One of the great paradoxes of life is that in the darkest of times, the human spirit can shine most brightly. Out of pain and suffering, joy can triumph.
In 1988, after 25 surgeries over five years to save his leg after an accident, my husband, Frank W. McReynolds, developed a serious bone infection and had to have his leg amputated. I met him several years later, and one of the reasons I fell in love with him was that instead of becoming bitter, he told me that he had grown from the experience, and that it had made him a better man.
He used his ordeal to help others. When he faced amputation, there was no one he could turn to for support, so he launched Advocacy for Amputees to help others facing loss of a limb to take the fear away and provide information about prosthetics and available resources.
One day a local hospital asked him to visit a patient facing amputation. When he entered the patient’s room, the man snapped, “What do you know about it, anyway?” Frank took off his prosthesis and tossed it on the patient’s bed. Suddenly, the man paid attention.
Because of his own experience, my husband related not only to the disabled but to those afflicted with other severe challenges. He counseled parolees with substance abuse problems. He pumped them up with hope and encouragement and helped them turn their lives around.
I have discovered that in the darkness we find precious gems buried in our hearts and souls that can bring light to others. Not only did my husband’s pain bring out powerful inner resources of strength and character, but so did the gifts of human compassion shine like fire in those who helped him through many more physical ordeals over the past two years, including an above-knee amputation and colon cancer.
In December, Frank suffered his final blow a major stroke. For six weeks, he was left completely incapacitated. He lost his ability to speak, to swallow, to eat, to move except for his left arm and leg.
As I walked through this bleakest tunnel of my life, the glow of the human spirit shone like stars that are most radiant in the blackest of nights. I was showered with scintillating scenes of the difference each of us can make in the life of another.
I became aware of details I would never have noticed or appreciated before the “little things” nurses offering a smile, a bit of humor, encouragement; priests and chaplains visiting with words of comfort and inspiration; a doctor taking extra time to listen and explain; a cup of coffee suddenly appearing from a nurse’s assistant; daily phone calls from friends and family checking up and offering help.
From the examples of my husband and those who helped him through his many challenges, I learned that what we do for ourselves will pass, but what we do for others will last forever.

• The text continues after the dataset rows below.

Lemma compact_value text j : value text j -> exists j', value (compact_from Outside 0 text) j' /\ same_value j' j.
Proof. by apply (reformat_value (fun (_ : ()) s => compact_from Outside 0 s) (fun _ => eq_refl) ()). Qed.

(** What follows a value makes no difference. *)
Lemma indent_value_app depth text j k : value text j ->
  indent_from Outside false depth (text ++ k) = indent_from Outside false depth text ++ indent_from Outside false depth k.
Proof.
  intros Hv. destruct (kept_value (indent_from Outside false) _ _ Hv depth) as (text' & j' & _ & _ & Ht).
  pose proof (Ht []) as H0. cbn in H0. rewrite !app_nil_r in H0. by rewrite Ht, H0.
Qed.

Lemma compact_json raw j : parse_json raw = Some j -> exists j', value (compact_from Outside 0 raw) j' /\ same_value j' j.
Proof.
  intros ((ws & text & ws' & -> & Hws & Hws' & Hv) & _)%parse_json_grammar. rewrite compact_white by done.
  destruct (kept_value (fun (_ : ()) s => compact_from Outside 0 s) _ _ Hv ()) as (text' & j' & Hv' & Hs & Ht).
  exists j'. split; [|done]. rewrite Ht. replace (compact_from Outside 0 ws') with ([] : bytes); [by rewrite app_nil_r|].
  pose proof (compact_white ws' [] Hws') as H. by rewrite app_nil_r in H.
Qed.

(** Nesting and repeated keys depend on the value only. *)
Lemma plain_nesting j j' : same_value j j' -> nesting j = nesting j'.
Proof.
  intros H. enough (forall j, nesting (plain j) = nesting j) as Hp by (rewrite <- (Hp j), <- (Hp j'); by rewrite H).
  clear. fix IH 1. intros [| | | |raw l|raw ms]; [done..| |]; cbn; do 2 f_equal; rewrite map_map.
  - induction l as [|j l IHl]; [done|]. cbn. f_equal; [apply IH|apply IHl].
  - induction ms as [|[k j] l IHl]; [done|]. cbn. f_equal; [apply IH|apply IHl].
Qed.

Lemma plain_unique_keys j j' : same_value j j' -> unique_keys j = unique_keys j'.
Proof.
  intros H. enough (forall j, unique_keys (plain j) = unique_keys j) as Hp by (rewrite <- (Hp j), <- (Hp j'); by rewrite H).
  clear. fix IH 1. intros [| | | |raw l|raw ms]; [done..| |]; cbn.
  - induction l as [|j l IHl]; [done|]. cbn. f_equal; [apply IH|apply IHl].
  - f_equal.
    + assert ((map (fun m => (m.1, plain m.2)) ms).*1 = ms.*1) as ->; [|done].
      clear. induction ms as [|[k j] l IHl]; [done|]. csimpl. by f_equal.
    + induction ms as [|[k j] l IHl]; [done|]. cbn. f_equal; [apply IH|apply IHl].
Qed.
(* ===== verification/JsonTree.v ===== *)
(** * Encoded trees read back

    What [json.Marshal] and [json.MarshalIndent] write of a tree is one JSON
    text; its value is the tree's, and its indentation is the one written at
    once. *)

From S2P Require Import Prelude GoText GoJson JsonCheck JsonText JsonGrammar JsonFormat.
Open Scope Z_scope.
#[local] Set Warnings "-register-all".

(** ** Trees *)

Definition scalar_text (text : bytes) : Prop := utf8_valid text = true /\ exists j, parse_scalar text = Some (j, []).

(** Scalars are scalars, names are distinct, raw values have no repeated keys
    and everything is valid UTF-8. *)
Inductive tree_ok : jtree -> Prop :=
| OkLeaf text : scalar_text text -> tree_ok (JLeaf text)
| OkRaw raw : utf8_valid raw = true -> (forall j, parse_json raw = Some j -> unique_keys j = true) -> tree_ok (JRaw raw)
| OkFail : tree_ok JFail
| OkMembers ms :
    NoDup ms.*1 -> Forall (fun m => utf8_valid (bytes_of m.1) = true /\ tree_ok m.2) ms -> tree_ok (JMembers ms)
| OkElements es : Forall tree_ok es -> tree_ok (JElements es).

(** The value [j] is the tree [t]; a raw value keeps its meaning, and its bytes
    are those of the indented document. *)
Inductive shows : jtree -> json -> Prop :=
| ShowsLeaf text j : parse_scalar text = Some (j, []) -> shows (JLeaf text) j
| ShowsRaw raw depth j0 j :
    parse_json raw = Some j0 -> same_value j j0 -> value (indent depth (JRaw raw)) j -> shows (JRaw raw) j
| ShowsMembers raw ms l : Forall2 (fun m m' => m'.1 = m.1 /\ shows m.2 m'.2) ms l -> shows (JMembers ms) (JObj raw l)
| ShowsElements raw es l : Forall2 shows es l -> shows (JElements es) (JArr raw l).

Section induction.
Context (P : jtree -> Prop) (Hleaf : forall text, P (JLeaf text)) (Hraw : forall raw, P (JRaw raw)) (Hfail : P JFail)
  (Hmembers : forall ms, Forall (fun m => P m.2) ms -> P (JMembers ms))
  (Helements : forall es, Forall P es -> P (JElements es)).

Fixpoint jtree_induction (t : jtree) : P t :=
  match t with
  | JLeaf text => Hleaf text
  | JRaw raw => Hraw raw
  | JFail => Hfail
  | JMembers ms =>
      Hmembers ms ((fix go ms : Forall (fun m => P m.2) ms :=
        match ms with
        | [] => List.Forall_nil _
        | m :: ms => List.Forall_cons _ m ms (jtree_induction m.2) (go ms)
        end) ms)
  | JElements es =>
      Helements es ((fix go es : Forall P es :=
        match es with [] => List.Forall_nil _ | e :: es => List.Forall_cons _ e es (jtree_induction e) (go es) end) es)
  end.
End induction.

(** The items of a struct and of a slice. *)
Definition member_text (name : string) (text : bytes) : bytes := quote name ++ ":"%char :: text.
Definition member_line (name : string) (text : bytes) : bytes := quote name ++ ":"%char :: " "%char :: text.

Lemma indent_members depth ms :
  indent depth (JMembers ms) = indented_list "{" "}" depth ((fun m => member_line m.1 (indent (S depth) m.2)) <$> ms).
Proof.
  unfold indent at 1. fold indent. f_equal. induction ms as [|[name v] ms IH]; [done|]. rewrite fmap_cons, <- IH. done.
Qed.

Lemma indent_elements depth es : indent depth (JElements es) = indented_list "[" "]" depth (indent (S depth) <$> es).
Proof. done. Qed.

Lemma Marshal_members ms s : Marshal (JMembers ms) = Some s <->
  exists items, s = compact_list "{" "}" items
    /\ Forall2 (fun m item => exists text, Marshal m.2 = Some text /\ item = member_text m.1 text) ms items.
Proof.
  cbn. match goal with |- context [_ <$> ?f ms] => set (go := f) end. assert (H : forall items, go ms = Some items <->
    Forall2 (fun m item => exists text, Marshal m.2 = Some text /\ item = member_text m.1 text) ms items).
  { induction ms as [|[name v] ms IH]; intros items; cbn.
    - split; [intros [= <-]; constructor|by inversion 1].
    - split.
      + intros (text & Ht & (rest & Hr & [= <-])%bind_Some)%bind_Some. constructor; [by eexists|by apply IH].
      + inversion 1 as [|? ? ? rest (text & Ht & ->) Hr]; subst. cbn in Ht. rewrite Ht. cbn.
        apply IH in Hr. by rewrite Hr. }
  split.
  - intros (items & E & Hi)%fmap_Some. exists items. split; [done|]. by apply H.
  - intros (items & -> & Hi%H). by rewrite Hi.
Qed.

Lemma Marshal_elements es s : Marshal (JElements es) = Some s <->
  exists items, s = compact_list "[" "]" items /\ Forall2 (fun e item => Marshal e = Some item) es items.
Proof.
  cbn. match goal with |- context [_ <$> ?f es] => set (go := f) end. assert (H : forall items, go es = Some items <->
    Forall2 (fun e item => Marshal e = Some item) es items).
  { induction es as [|e es IH]; intros items; cbn.
    - split; [intros [= <-]; constructor|by inversion 1].
    - split.
      + intros (text & Ht & (rest & Hr & [= <-])%bind_Some)%bind_Some. constructor; [done|by apply IH].
      + inversion 1 as [|? ? ? rest Ht Hr]; subst. rewrite Ht. cbn. apply IH in Hr. by rewrite Hr. }
  split.
  - intros (items & E & Hi)%fmap_Some. exists items. split; [done|]. by apply H.
  - intros (items & -> & Hi%H). by rewrite Hi.
Qed.

(** ** Names *)

Lemma quote_scalar s : parse_scalar (quote s) = Some (JStr (quote s) (string_of (coerce_utf8 (bytes_of s))), []).
Proof.
  pose proof (parse_quote s) as H. apply parse_json_grammar in H as ((ws & text & ws' & E & Hws & Hws' & Hv) & _).
  pose proof (value_raw _ _ Hv) as Hr. cbn in Hr. subst text. inversion Hv as [? ? H| |]; [|done..].
  subst. done.
Qed.

Lemma quote_literal s : exists body, quote s = DQUOTE :: body ++ [DQUOTE] /\ literal body
  /\ unquote body = coerce_utf8 (bytes_of s).
Proof.
  exists (concat (quote_segment <$> segments (bytes_of s))). split; [done|].
  destruct (quote_segments (bytes_of s) [DQUOTE]) as [H _]. destruct (quote_segments (bytes_of s) []) as [_ Hu].
  change (unquote []) with ([] : bytes) in Hu. rewrite !app_nil_r in Hu. unfold literal. rewrite H. split; [|done].
  change (scan_string [DQUOTE]) with (Some ([] : bytes, [] : bytes)). cbn [prepend]. by rewrite app_nil_r.
Qed.

(** Text that needs no escape. *)
Definition plain_ascii (c : ascii) : bool := plain_char c && (code c <? 0x80).

Lemma plain_text body : forallb plain_ascii body = true ->
  parse_scalar (DQUOTE :: body ++ [DQUOTE]) = Some (JStr (DQUOTE :: body ++ [DQUOTE]) (string_of body), [])
  /\ scalar_text (DQUOTE :: body ++ [DQUOTE]).
Proof.
  intros H. rewrite forallb_forall in H.
  assert (Hq : quoted_as body body).
  { apply quoted_plain, forallb_forall. intros c Hc. apply H in Hc. by apply andb_true_iff in Hc as [Hc _]. }
  assert (Hs : parse_scalar (DQUOTE :: body ++ [DQUOTE]) = Some (JStr (DQUOTE :: body ++ [DQUOTE]) (string_of body), [])).
  { destruct (Hq [DQUOTE]) as [Hs _]. destruct (Hq []) as [_ Hu]. rewrite app_nil_r in Hu. change (unquote []) with ([] : bytes) in Hu.
    rewrite app_nil_r in Hu. cbn [parse_scalar]. rewrite ch_refl, Hs. change (scan_string [DQUOTE]) with (Some ([] : bytes, [] : bytes)).
    cbn [prepend]. by rewrite app_nil_r, Hu. }
  split; [done|]. split; [|by eexists]. apply utf8_valid_ascii. constructor; [done|]. apply Forall_app. split; [|by repeat constructor].
  apply Forall_forall. intros c Hc%list_elem_of_In%H. apply andb_true_iff in Hc as [_ Hc]. lia.
Qed.

(** ** Indentation of encoded trees *)

Lemma indent_open o x depth k : o = "["%char \/ o = "{"%char -> value_start x = true ->
  indent_from Outside false depth (o :: x :: k) = o :: new_line (S depth) ++ indent_from Outside false (S depth) (x :: k).
Proof.
  intros Ho Hx. pose proof Hx as (Hw & Hcl & Hco & Hb1 & Hb2)%value_start_plain.
  destruct Ho as [-> | ->]; cbn; f_equal; by rewrite Hw, Hb1, Hb2, Hco, Hcl.
Qed.

Lemma indent_close c depth k : c = "]"%char \/ c = "}"%char ->
  indent_from Outside false (S depth) (c :: k) = new_line depth ++ c :: indent_from Outside false depth k.
Proof.
  intros Hc. replace (new_line depth) with (new_line (S depth - 1)) by (f_equal; lia).
  destruct Hc as [-> | ->]; cbn -[new_line]; by rewrite Nat.sub_0_r.
Qed.

(** [text] becomes [line] at a depth, whatever follows. *)
Definition becomes (depth : nat) (text line : bytes) : Prop :=
  (exists c t, text = c :: t /\ value_start c = true) /\ forall k, indent_from Outside false depth (text ++ k) = line ++ indent_from Outside false depth k.

Lemma becomes_value depth text j : value text j -> becomes depth text (indent_from Outside false depth text).
Proof. intros Hv. split; [by eapply value_head|]. intros k. by eapply indent_value_app. Qed.

Lemma becomes_member depth name text line : becomes depth text line ->
  becomes depth (member_text name text) (member_line name line).
Proof.
  intros [_ Hk]. split; [by eexists _, _|]. intros k. unfold member_text, member_line.
  rewrite <- !app_assoc. cbn [app]. rewrite (indent_scalar (quote name) _ _ _ (quote_scalar name)). f_equal.
  change (indent_from Outside false depth (":"%char :: text ++ k)) with (":"%char :: " "%char :: indent_from Outside false depth (text ++ k)).
  by rewrite Hk.
Qed.

Lemma becomes_list o c depth items lines :
  (o = "["%char /\ c = "]"%char) \/ (o = "{"%char /\ c = "}"%char) -> Forall2 (becomes (S depth)) items lines ->
  becomes depth (compact_list o c items) (indented_list o c depth lines).
Proof.
  intros Ho H. split; [destruct items; cbn; eexists _, _; (split; [done|]); by destruct Ho as [[-> _]|[-> _]]|].
  intros k. destruct H as [|text line items lines [(x & t & -> & Hx) Hk] Hl]; cbn [compact_list indented_list].
  - by destruct Ho as [[-> ->]|[-> ->]].
  - rewrite <- app_comm_cons, <- app_assoc. cbn [app]. rewrite indent_open by (done || naive_solver). cbn [app].
    f_equal. rewrite <- !app_assoc. f_equal. rewrite app_comm_cons, Hk. f_equal.
    assert (Hrest : indent_from Outside false (S depth) ([c] ++ k) = new_line depth ++ c :: indent_from Outside false depth k)
      by (apply indent_close; naive_solver).
    clear Hk. induction Hl as [|text line' items lines [_ Hk] _ IH]; cbn [fmap list_fmap concat app].
    + apply Hrest.
    + rewrite <- !app_assoc. cbn [app].
      match goal with |- indent_from Outside false (S depth) (_ :: ?s) = _ =>
        change (indent_from Outside false (S depth) (","%char :: s)) with (","%char :: new_line (S depth) ++ indent_from Outside false (S depth) s) end.
      f_equal. rewrite <- ?app_assoc. f_equal. rewrite Hk. f_equal. apply IH.
Qed.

I learned that light triumphs over darkness.
Frank’s suffering generated his greatest gift to our community caring more about others than himself. Despite his final ordeal, he never lost this gift. When family and friends came to comfort him in the hospital, he squeezed their hands and greeted them with a thumbs-up or a smile offering even then his strong faith, powerful spirit and love. Even during his last days, he gave his friends a big wink. I believe he was telling us that no matter what the earthly view, the up-look is glorious.
A young nephew of mine wrote recently that “Frank’s positive attitude in the face of adversity has always been a source of inspiration for me.”
Shortly after my husband passed away on Jan. 30, a fellow amputee left this message on his voice mail: “Frank, you don’t need my number any more because you’re walking with me. I trust and love you always. I know you’re free now. You have no pain. You’re walking on two good legs. God bless you.”
Frank used to say to those he was helping, “Don’t leave before the miracle happens.” As another of his friends said about my husband: “He didn’t.”